America’s first president without prior public sector experience has sent share prices in careening in various directions with a tweet or two, and has engulfed CEOs in glory or ignominy with insults or inclusion in his litany of advisory councils. In a nutshell, Donald Trump has put many companies and their leaders — including Uber Technologies Inc., Facebook Inc., Lockheed Martin Corp. and Boeing Co., to name a few — at risk.

A new study from researchers in the U.S. and Europe seeks to predict what those companies do in response.

Measuring firms’ political risk by examining the frequency with which executives mention political topics during their quarterly earnings conference calls, the authors found that, when corporations face threats of, say, a government shutdown or the U.K.’s exit from the European Union, they use the tools at their disposal to make their circumstances more favorable.

Those tools include freezes on hiring and investment, but also upticks in lobbying, campaign finance and “forg[ing] links to politicians,” according to the study, which was published this week in the National Bureau of Economic Research. Perhaps more worrisome for those in favor of a government free of private sector influence, they found, was that “such active engagement in the political process is primarily concentrated among larger firms.”

The effects of political risk, according to the authors — from Boston University; Tilburg University, in the Netherlands; the Frankfurt School of Finance and Management, in Germany, and the London Business School — varied across firms that shared a sector or industry. This variation, they wrote, indicated “that the economic impact of political risk is not well described by conventional models in which individual firms have relatively stable exposures to aggregate political risk.”

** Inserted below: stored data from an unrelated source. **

Inductive lang : regex -> str -> Prop :=
| lang_eps : lang Eps []
| lang_class p c : p c = true -> lang (Class p) [c]
| lang_cat r1 r2 s1 s2 : lang r1 s1 -> lang r2 s2 -> lang (Cat r1 r2) (s1 ++ s2)
| lang_alt_l r1 r2 s : lang r1 s -> lang (Alt r1 r2) s
| lang_alt_r r1 r2 s : lang r2 s -> lang (Alt r1 r2) s
| lang_star_nil r : lang (Star r) []
| lang_star_cons r s1 s2 : lang r s1 -> lang (Star r) s2 -> lang (Star r) (s1 ++ s2).

End Re.

(** ** analyze_registration.py: [normalize_company_name] *)

(** The class [[\w\.-]] of the email pattern. *)
Definition email_char (c : ascii) : bool :=
  Char.is_word c || Ascii.eqb "."%char c || Ascii.eqb "-"%char c.

(** The pattern [[\w\.-]+@[\w\.-]+\.\w+] (between [^] and [$]). *)
Definition email_pattern : Re.regex :=
  Re.Cat (Re.Plus (Re.Class email_char))
    (Re.Cat (Re.Class (Ascii.eqb "@"%char))
       (Re.Cat (Re.Plus (Re.Class email_char))
          (Re.Cat (Re.Class (Ascii.eqb "."%char))
             (Re.Plus (Re.Class Char.is_word))))).

(** The dict [mappings], in insertion order: canonical name and its
    variations. *)
Definition mappings : list (str * list str) :=
  [ (lit "ai2", [lit "ai2"]);
    (lit "AI21", [lit "ai21"; lit "ai21 labs"]);
    (lit "Amazon", [lit "amazon"]);
    (lit "Ariel University", [lit "ariel"; lit "ariel university"]);
    (lit "Bar Ilan University",
      [lit "bar ilan"; lit "bar-ilan"; lit "biu"; lit "bar ilan university";
       lit "bar-ilan university"; lit "bar illan university"; lit "bar ilan /"]);
    (lit "Ben Gurion University",
      [lit "ben gurion"; lit "ben-gurion"; lit "bgu"; lit "ben gurion university";
       lit "ben-gurion university"; lit "ben gurion university of the negev"]);
    (lit "Bold", [lit "bold"; lit "bold.ai"; lit "bold ai"]);
    (lit "Dicta", [lit "dicta"; lit "dicta: israel center for text analysis"]);
    (lit "GE Healthcare", [lit "ge healthcare"; lit "ge health"]);
    (lit "Genesys", [lit "genesys"]);
    (lit "Gong", [lit "gong"; lit "gong io"; lit "gong.io"]);
    (lit "Google", [lit "google"; lit "google research"]);
    (lit "Hebrew University",
      [lit "hebrew university"; lit "huji"; lit "the hebrew university";
       lit "the hebrew university of jerusalem"; lit "hebrew university of jerusalem"]);
    (lit "IBM",
      [lit "ibm"; lit "ibm r"; lit "ibm research"; lit "ibm resaerch";
       lit "ibm research - isrl"]);
    (lit "IDF", [lit "idf"]);
    (lit "Intel", [lit "intel"]);
    (lit "Microsoft", [lit "microsoft"]);
    (lit "Nexxen", [lit "nexxen"]);
    (lit "OriginAI", [lit "originai"]);
    (lit "Reichman University",
      [lit "reichman"; lit "reichman university"; lit "reichmann university"]);
    (lit "Rival Security", [lit "rival security"; lit "rival"]);
    (lit "Salesforce", [lit "salesforce"; lit "salesforce.com"]);
    (lit "Second Nature", [lit "second nature"; lit "second nature ai"]);
    (lit "Sheba AI Center",
      [lit "sheba"; lit "sheba ai center"; lit "sheba medical center";
       lit "arc sheba ai center"]);
    (lit "Technion",
      [lit "technion"; lit "technion - israel institute of technology";
       lit "technion- israel institute for technology"]);
    (lit "Tel Aviv University",
      [lit "tau"; lit "tel aviv university"; lit "tel aviv university "]);
    (lit "Walmart", [lit "walmart"; lit "walmart (aspectiva)"; lit "walmart aspectiva"]);
    (lit "Weizmann Institute",
      [lit "weizmann"; lit "weizmann institute"; lit "weizmann institute of science"]);
    (lit "Wix", [lit "wix"; lit "wix.com"]) ].

Definition not_specified : str := lit "Not specified".

(** [not l] for a list or a string [l]. *)
Definition is_empty {A : Type} (l : list A) : bool :=
  match l with
  | [] => true
  | _ :: _ => false
  end.

(** The separators tried, in order. *)
Definition separators : list str := [lit ","; lit "/"; lit " and "; lit "&"].

(** [if variation in part or part in variation] *)
Definition variation_matches (part variation : str) : bool :=
  Py.contains variation part || Py.contains part variation.

(** The loop [for variation in variations] for one canonical name: the
    list [normalized] after it, and the flag [matched]. *)
Fixpoint scan_variations (part canonical : str) (variations : list str)
    (normalized : list str) : list str * bool :=
  match variations with
  | [] => (normalized, false)
  | variation :: rest =>
      if variation_matches part variation
      then ((if Py.mem canonical normalized
             then normalized
             else normalized ++ [canonical]), true)
      else scan_variations part canonical rest normalized
  end.

(** The loop [for canonical, variations in mappings.items()], left at
    the first canonical name that sets [matched]. *)
Fixpoint scan_mappings (part : str) (items : list (str * list str))
    (normalized : list str) : list str * bool :=
  match items with
  | [] => (normalized, false)
  | (canonical, variations) :: rest =>
      let '(normalized', matched) :=
        scan_variations part canonical variations normalized in
      if matched then (normalized', true)
      else scan_mappings part rest normalized'
  end.

(** The loop [for part in potential_parts]. *)
Fixpoint normalize_parts (potential_parts : list str) (normalized : list str)
    : list str :=
  match potential_parts with
  | [] => normalized
  | part :: rest =>
      let part := Py.strip part in
      if is_empty part then normalize_parts rest normalized
      else
        let '(normalized, matched) := scan_mappings part mappings normalized in
        let normalized :=
          if matched then normalized else normalized ++ [Py.title part] in
        normalize_parts rest normalized
  end.

(** The loop [for sep in [',', '/', ' and ', '&']]: the value of
    [potential_parts] after it ([[]] when no separator occurs). *)
Fixpoint split_on_first (seps : list str) (company : str) : result (list str) :=
  match seps with
  | [] => Ok []
  | sep :: rest =>
      if Py.contains sep company
      then parts ← Py.split sep company; mret (map Py.strip parts)
      else split_on_first rest company
  end.

(** [potential_parts] when the loops over it start: the stripped pieces
    at the first separator that occurs, or [company] alone. *)
Definition potential_parts_of (company : str) : result (list str) :=
  potential_parts ← split_on_first separators company;
  mret (if is_empty potential_parts then [company] else potential_parts).

(** [normalized if normalized else ['Not specified']] *)
Definition or_not_specified (normalized : list str) : list str :=
  if is_empty normalized then [not_specified] else normalized.

(** The value of [company] after the email check. *)
Definition email_domain (company : str) : result str :=
  if Py.contains (lit "@") company && Re.match_anchored email_pattern company
  then parts ← Py.split (lit "@") company; Py.index parts 1
  else Ok company.

(** [normalize_company_name(company)]; [None] is a missing value, for
    which [pd.isna] holds. *)
Definition normalize_company_name (company : option str) : result (list str) :=
  match company with
  | None => Ok [not_specified]
  | Some company =>
      if Py.str_eqb company (lit "-") then Ok [not_specified]
      else
        let company := Py.lower (Py.strip company) in
        company ← email_domain company;
        potential_parts ← potential_parts_of company;
        let normalized := normalize_parts potential_parts [] in
        mret (or_not_specified normalized)
  end.

(** *** The same function over a store of list objects

    [normalized] is a list object that the loops extend in place with
    [append]; the result of a call is a reference to a list object.
    The store maps addresses to the list objects alive.  Strings are
    immutable, and the dict [mappings] and the list [potential_parts]
    are built inside the call and only read, so they stay values. *)

Module Heap.

Abbreviation store := (gmap nat (list str)).

Definition M (A : Type) : Type := store -> result (A * store).

#[global] Instance M_ret : MRet M := fun A a σ => Ok (a, σ).
#[global] Instance M_bind : MBind M := fun A B f m σ =>
  match m σ with
  | Ok (a, σ') => f a σ'
  | Raise e => Raise e
  end.

Definition lift {A : Type} (r : result A) : M A := fun σ =>
  match r with
  | Ok a => Ok (a, σ)
  | Raise e => Raise e
  end.

(** A new list object with the given items. *)
Definition new_list (items : list str) : M nat := fun σ =>
  let l := fresh (dom σ) in Ok (l, <[l := items]> σ).

Definition read_list (l : nat) : M (list str) := fun σ =>
  match σ !! l with
  | Some items => Ok (items, σ)
  | None => Raise BadRef
  end.

(** [l.append(x)] *)
Definition append (l : nat) (x : str) : M unit := fun σ =>
  match σ !! l with
  | Some items => Ok (tt, <[l := items ++ [x]]> σ)
  | None => Raise BadRef
  end.

Fixpoint scan_variations (part canonical : str) (variations : list str)
    (normalized : nat) : M bool :=
  match variations with
  | [] => mret false
  | variation :: rest =>
      if variation_matches part variation
      then
        items ← read_list normalized;
        _ ← (if Py.mem canonical items then (mret tt : M unit)
             else append normalized canonical);
        (mret true : M bool)
      else scan_variations part canonical rest normalized
  end.

Fixpoint scan_mappings (part : str) (items : list (str * list str))
    (normalized : nat) : M bool :=
  match items with
  | [] => mret false
  | (canonical, variations) :: rest =>
      scan_variations part canonical variations normalized ≫= λ matched : bool,
      if matched then (mret true : M bool) else scan_mappings part rest normalized
  end.

Fixpoint normalize_parts (potential_parts : list str) (normalized : nat)
    : M unit :=
  match potential_parts with
  | [] => mret tt
  | part :: rest =>
      let part := Py.strip part in
      if is_empty part then normalize_parts rest normalized
      else
        scan_mappings part mappings normalized ≫= λ matched : bool,
        _ ← (if matched then (mret tt : M unit)
             else append normalized (Py.title part));
        normalize_parts rest normalized
  end.

(** A call of [normalize_company_name]: the reference it returns. *)
Definition normalize_company_name (company : option str) : M nat :=
  match company with
  | None => new_list [not_specified]
  | Some company =>
      if Py.str_eqb company (lit "-") then new_list [not_specified]
      else
        let company := Py.lower (Py.strip company) in
        company ← lift (email_domain company);
        potential_parts ← lift (potential_parts_of company);
        normalized ← new_list [];
        _ ← normalize_parts potential_parts normalized;
        items ← read_list normalized;
        if is_empty items then new_list [not_specified] else (mret normalized : M nat)
  end.

End Heap.

(** ** generate_posters.py: [generate_html] *)

Module Posters.

Record poster := { title : str; authors : str }.

(** [s.replace('&', '&amp;').replace('<', '&lt;').replace('>', '&gt;')] *)
Definition escape (s : str) : str :=
  Py.replace (lit ">") (lit "&gt;")
    (Py.replace (lit "<") (lit "&lt;")
       (Py.replace (lit "&") (lit "&amp;") s)).

Definition nl : str := ["010"%char].
Definition sp (n : nat) : str := repeat " "%char n.
(** [s] between double quotes. *)
Definition quoted (s : str) : str := ["034"%char] ++ s ++ ["034"%char].

(** [str(n)] for an [int]. *)
Definition str_of_int (n : Z) : str :=
  lit (pretty n).

Definition session_times : gmap Z str :=
  list_to_map [ (1%Z, lit "10:15 - 11:15");
                (2%Z, lit "13:45 - 14:45");
                (3%Z, lit "16:40 - 17:40") ].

Put simply, a single oil company’s reaction to tax reform or stricter environmental protection measures, for example, may differ substantially from the energy market’s response, let alone that of the private sector as a whole. And the bigger the corporation, the more effort it pours into government influence.

The implications extend beyond the potential for private companies to pay for greater influence over policy than regular American citizens. Money spent on campaign finance and lobbying represents a “socially wasteful diversion of resources,” the authors wrote. Slowing productivity by halting hiring and investment, meanwhile, can stunt the economy, depending on the size of the firm in question or the number of companies responding to political discord.